[What is expected] Present the count of lines in the entries below that hold "Import", and present nothing else.

=-=-=

(* ===== verification/ServerToServerProperties.v ===== *)
(** * The properties of the bridges and proxies between servers

    The theorems on [ServerProxies.v] and [ClientBridge.v], each with a witness where it
    has hypotheses. *)

From S2P Require Import Prelude BitList Bits Unicode StreamBuffer MemoryBlock Stream BitStream BitStreamSpec.
From S2P Require Import Streamable FactoryStreams RpcTypes Srpc Packet Marshaller MemoryPool TcpSession SessionLayer SessionArrival.
From S2P Require Import Monitors Timers Heartbeat ServerSession ClientBridge Connecting ServerProxies S2sAuthentication.

(** ** The servers that connect *)


Definition accepts_42 (p : nat) (certificate : list Z) : bool := bool_decide (certificate = [42]).


(** A client that authenticates, is refused when it authenticates again and then
    disconnects stays in the manager: the refusal forgets the server id under which the
    proxy is registered.  The entry is never removed, whatever happens afterwards, and
    keeps pointing at the proxy, which the pool of sessions may use for another client or
    delete. *)
Theorem refused_proxy_stays_registered verify s p i now certificate now' :
  proxies_inv s → getProxy i (ps_manager s) = Some p → verify p certificate = false →
  ∃ s1 s2, proxy_exec verify (AuthenticateMessage p now certificate) s = Some s1 ∧
  proxy_exec verify (ProxyDisconnected p now') s1 = Some s2 ∧
  ∀ es s3, runs_exec (orderly_proxies verify) es s2 = Some s3 → getProxy i (ps_manager s3) = Some p.
Proof.
  intros Hs Hi Hv. destruct (refused_again verify s p i now certificate now' Hs Hi Hv) as (s1 & s2 & H1 & H2 & Hst).
  exists s1, s2. split; [done|]. split; [done|]. intros es s3 Hrun. apply sl_entry.
  eapply (runs_inv_all (orderly_proxies verify) (stale i p)); [|exact Hst|exact Hrun]. intros e x y. apply stale_step.
Qed.

Example refused_proxy_stays_registered_witness :
  let s0 := newProxyServer 1 5000 30000 in
  ∃ s s1 s2, runs_exec (proxy_exec accepts_42) [ProxyConnected 0 10 true; AuthenticateMessage 0 20 [42]] s0 = Some s ∧
  proxy_exec accepts_42 (AuthenticateMessage 0 30 [7]) s = Some s1 ∧ proxy_exec accepts_42 (ProxyDisconnected 0 40) s1 = Some s2 ∧
  ∀ es s3, runs_exec (orderly_proxies accepts_42) es s2 = Some s3 → getProxy 1 (ps_manager s3) = Some 0%nat.
Proof.
  intros s0. set (o := runs_exec (orderly_proxies accepts_42) [ProxyConnected 0 10 true; AuthenticateMessage 0 20 [42]] s0).
  set (s := default s0 o). assert (Ho : o = Some s) by (vm_compute; reflexivity).
  assert (Hs : proxies_inv s).
  { eapply (runs_inv_all (orderly_proxies accepts_42) proxies_inv); [|apply (newProxyServer_inv 1 5000 30000)|exact Ho].
    intros e x y. apply proxies_step. }
  destruct (refused_proxy_stays_registered accepts_42 s 0%nat 1 30 [7] 40 Hs ltac:(vm_compute; reflexivity) ltac:(reflexivity))
    as (s1 & s2 & H1 & H2 & H3).
  exists s, s1, s2. split; [vm_compute; reflexivity|]. split; [exact H1|]. split; [exact H2|exact H3].
Defined.

(** ** The server that is connected to *)

(** C28: A server that refuses connections, or does not answer, is tried again for ever:
    after the last attempt the next one begins within the time an attempt takes, the
    delay and the latencies, and the delay doubles from half a second with every failure
    up to seven seconds. *)
Theorem refused_server_is_tried_again latency attempt_time now es t b :
  0 ≤ latency → 0 ≤ attempt_time → Forall only_failures es →
  timed_run (H := ClientSideBridge_timed attempt_time) latency (Calls BridgeTo :: es) (now, newClientBridge) = Some (t, b) →
  ∃ last, list.last (attempts b) = Some last ∧ last ≤ t ∧
  let failures := (length (attempts b) - length (connecting b))%nat in
  retryDelay_ b = Z.min (initialRetryDelay * 2 ^ Z.of_nat failures) maxRetryDelay ∧
  t ≤ last + attempt_time + retryDelay_ b + latency.
Proof.
  intros Hl Ha Hes Hrun. assert (retrying latency attempt_time (t, b)) as [_ Hd (before & last & Hat & Hle & Hst)].
  { cbn [timed_run timed_exec] in Hrun.
    eapply (timed_run_inv (H := ClientSideBridge_timed attempt_time) latency (retrying latency attempt_time) only_failures);
      [|exact Hes| |exact Hrun].
    - intros e x y He. by apply retrying_step.
    - split; cbn; [done|done|]. exists [], now. split; [done|]. split; [lia|]. left. split_and!; [done|done|lia]. }
  cbn [fst snd] in *. exists last. rewrite Hat, last_snoc. rewrite Hat in Hd. split; [done|]. split; [done|]. cbv zeta.
  pose proof (delay_after_bounds (length (before ++ [last]) - length (connecting b))) as Hb. rewrite <- Hd in Hb.
  unfold initialRetryDelay, maxRetryDelay in Hb. split; [rewrite Hd; apply delay_after_eq|].
  destruct Hst as [(_ & _ & Ht)|(_ & _ & Hx & Ht)]; lia.
Qed.

Example refused_server_is_tried_again_witness :
  let es := [Passes 20; Calls (ConnectHandled false); Passes 1010; Expires tt; Runs tt; Passes 30; Calls (ConnectHandled false)] in
  ∃ b, timed_run (H := ClientSideBridge_timed 100) 50 (Calls BridgeTo :: es) (0, newClientBridge) = Some (1060, b) ∧
  attempts b = [0; 1030] ∧ retryDelay_ b = 2000 ∧ 1060 ≤ 1030 + 100 + retryDelay_ b + 50.
Proof.
  intros es. set (o := timed_run (H := ClientSideBridge_timed 100) 50 (Calls BridgeTo :: es) (0, newClientBridge)).
  set (b := (default (0, newClientBridge) o).2). assert (Ho : o = Some (1060, b)) by (vm_compute; reflexivity).
  exists b. split; [exact Ho|]. split; [vm_compute; reflexivity|]. split; [vm_compute; reflexivity|].
  destruct (refused_server_is_tried_again 50 100 0 es 1060 b ltac:(lia) ltac:(lia) ltac:(repeat constructor) Ho) as (last & Hlast & _ & _ & Hb).
  assert (Hl : list.last (attempts b) = Some 1030) by (vm_compute; reflexivity). rewrite Hl in Hlast. injection Hlast as <-. exact Hb.
Defined.

(** [cancelConnection] does not end the attempts: the handler of the one in progress
    runs with [operation_aborted] and starts the timer that [cancel] has just stopped,
    and the next attempt follows; and a connection that is made throws out of its handler,
    since the connector connects a socket of its own and the session's is closed.  So
    [ClientSideProxy::isActivated] never holds. *)
Theorem bridge_never_connects attempt_time latency :
  (∀ now b since, threw b = false → connecting b = [since] → idle (reconnectTimer_ b) → 0 ≤ latency → 0 ≤ retryDelay_ b →
    let delay := Z.min (retryDelay_ b * 2) maxRetryDelay in
    ∃ b', timed_run (H := ClientSideBridge_timed attempt_time) latency
      [Calls CancelConnection; Calls (ConnectHandled false); Passes delay; Expires tt; Runs tt] (now, b) = Some (now + delay, b') ∧
    attempts b' = attempts b ++ [now + delay]) ∧
  (∀ now es t b, timed_run (H := ClientSideBridge_timed attempt_time) latency es (now, newClientBridge) = Some (t, b) →
    proxy_isConnected_ b = false ∧ certificates_sent b = 0%nat ∧ session_open b = false).
Proof.
  split.
  - intros now b since Hth Hc Hi Hl Hd delay. assert (Hdelay : 0 ≤ delay) by (unfold delay, maxRetryDelay; lia).
    by apply cancelled_is_retried with since.
  - intros now es t b Hrun. change (never_open (t, b)).
    eapply (timed_run_inv (H := ClientSideBridge_timed attempt_time) latency never_open (λ _, True) es (now, newClientBridge));
      [|by apply Forall_true|done|exact Hrun]. intros e x y _. apply never_open_step.
Qed.

Example bridge_never_connects_witness :
  ∃ b b', timed_run (H := ClientSideBridge_timed 100) 50 [Calls BridgeTo; Passes 20] (0, newClientBridge) = Some (20, b) ∧
  timed_run (H := ClientSideBridge_timed 100) 50
    [Calls CancelConnection; Calls (ConnectHandled false); Passes 1000; Expires tt; Runs tt] (20, b) = Some (1020, b') ∧
  attempts b' = [0; 1020].
Proof.
  set (o := timed_run (H := ClientSideBridge_timed 100) 50 [Calls BridgeTo; Passes 20] (0, newClientBridge)).
  set (b := (default (0, newClientBridge) o).2). assert (Ho : o = Some (20, b)) by (vm_compute; reflexivity).
  destruct (proj1 (bridge_never_connects 100 50) 20 b 0 ltac:(reflexivity) ltac:(reflexivity) ltac:(repeat split) ltac:(lia)
    ltac:(vm_compute; discriminate)) as (b' & Hrun & Hat).
  exists b, b'. split; [exact Ho|]. split; [exact Hrun|exact Hat].
Defined.

(** ** The authentication, over the wire *)

Section wire.
Context {P : Type} {C : Type} `{HC : PacketCoderSpec C} `{HP : !MemoryBlockProvider P, HPS : !MemoryBlockProviderSpec P pc_size}.
Context (f : SneStreamFactory) {E : Type} `{HT : Transport f E}.
Context (act1 : nat → Z → Z → ∀ ts, denotes ts → ProxyServer → ProxyServer).
Context (act2 : nat → Z → Z → ∀ ts, denotes ts → ClientSideBridge → ClientSideBridge).
Context (verify : nat → list Z → bool) (p : nat) (now : Z).

#[local] Abbreviation sends := (can_serialize (size := pc_size) (f := f)).
#[local] Abbreviation hears := (receives_all (f := f)).
#[local] Abbreviation knows s m := (registered s (s2s_messageType m) (s2s_fields m)).
#[local] Abbreviation travels m := (item_sendable (C := C) (E := E) (Typed (s2s_messageType m) (s2s_fields m))).
#[local] Abbreviation server_receives := (receive_all (onMessageArrived (returning act1) (hearing (authenticateMessageReceived verify p now)))).
#[local] Abbreviation client_receives := (receive_all (onMessageArrived (returning act2) (hearing authenticateResultMessageReceived))).

End wire.

#[local] Instance s2s_provider : MemoryBlockProvider SendBlocks := SendBlocks_provider next_address.
#[local] Instance s2s_provider_spec : MemoryBlockProviderSpec SendBlocks 3 := SendBlocks_spec next_address next_address_fresh 3.



(** [ClientSideBridge::seedExchanged] replaces that of [ClientSideSession], which starts
    the heartbeater: a bridge never sends a heartbeat, so that a server that expects them
    takes a silent bridge for dead. *)
Theorem bridge_sends_no_heartbeats latency interval now es t s :
  timed_run (H := BridgeSession_timed) latency es (now, newClientSide interval) = Some (t, s) → AskHeartbeat ∉ cs_asked s.
Proof.
  intros Hrun. change (AskHeartbeat ∉ cs_asked (t, s).2).
  assert (Hinv : no_heartbeater (t, s)); [|apply Hinv].
  eapply (timed_run_inv (H := BridgeSession_timed) latency no_heartbeater (λ _, True) es (now, newClientSide interval));
    [|by apply Forall_true|split; [done|apply not_elem_of_nil]|exact Hrun]. intros e x y _. apply no_heartbeater_step.
Qed.

Example bridge_sends_no_heartbeats_witness : ∃ s,
  timed_run (H := BridgeSession_timed) 50 [Calls (CsConnected true); Calls CsSeedExchanged; Passes 20000] (0, newClientSide 10000) = Some (20000, s) ∧
  AskHeartbeat ∉ cs_asked s.
Proof.
  eexists. split; [vm_compute; reflexivity|].
  exact (bridge_sends_no_heartbeats 50 10000 0 [Calls (CsConnected true); Calls CsSeedExchanged; Passes 20000] 20000 _ eq_refl).
Defined.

=-=-=

[Exercise result] 3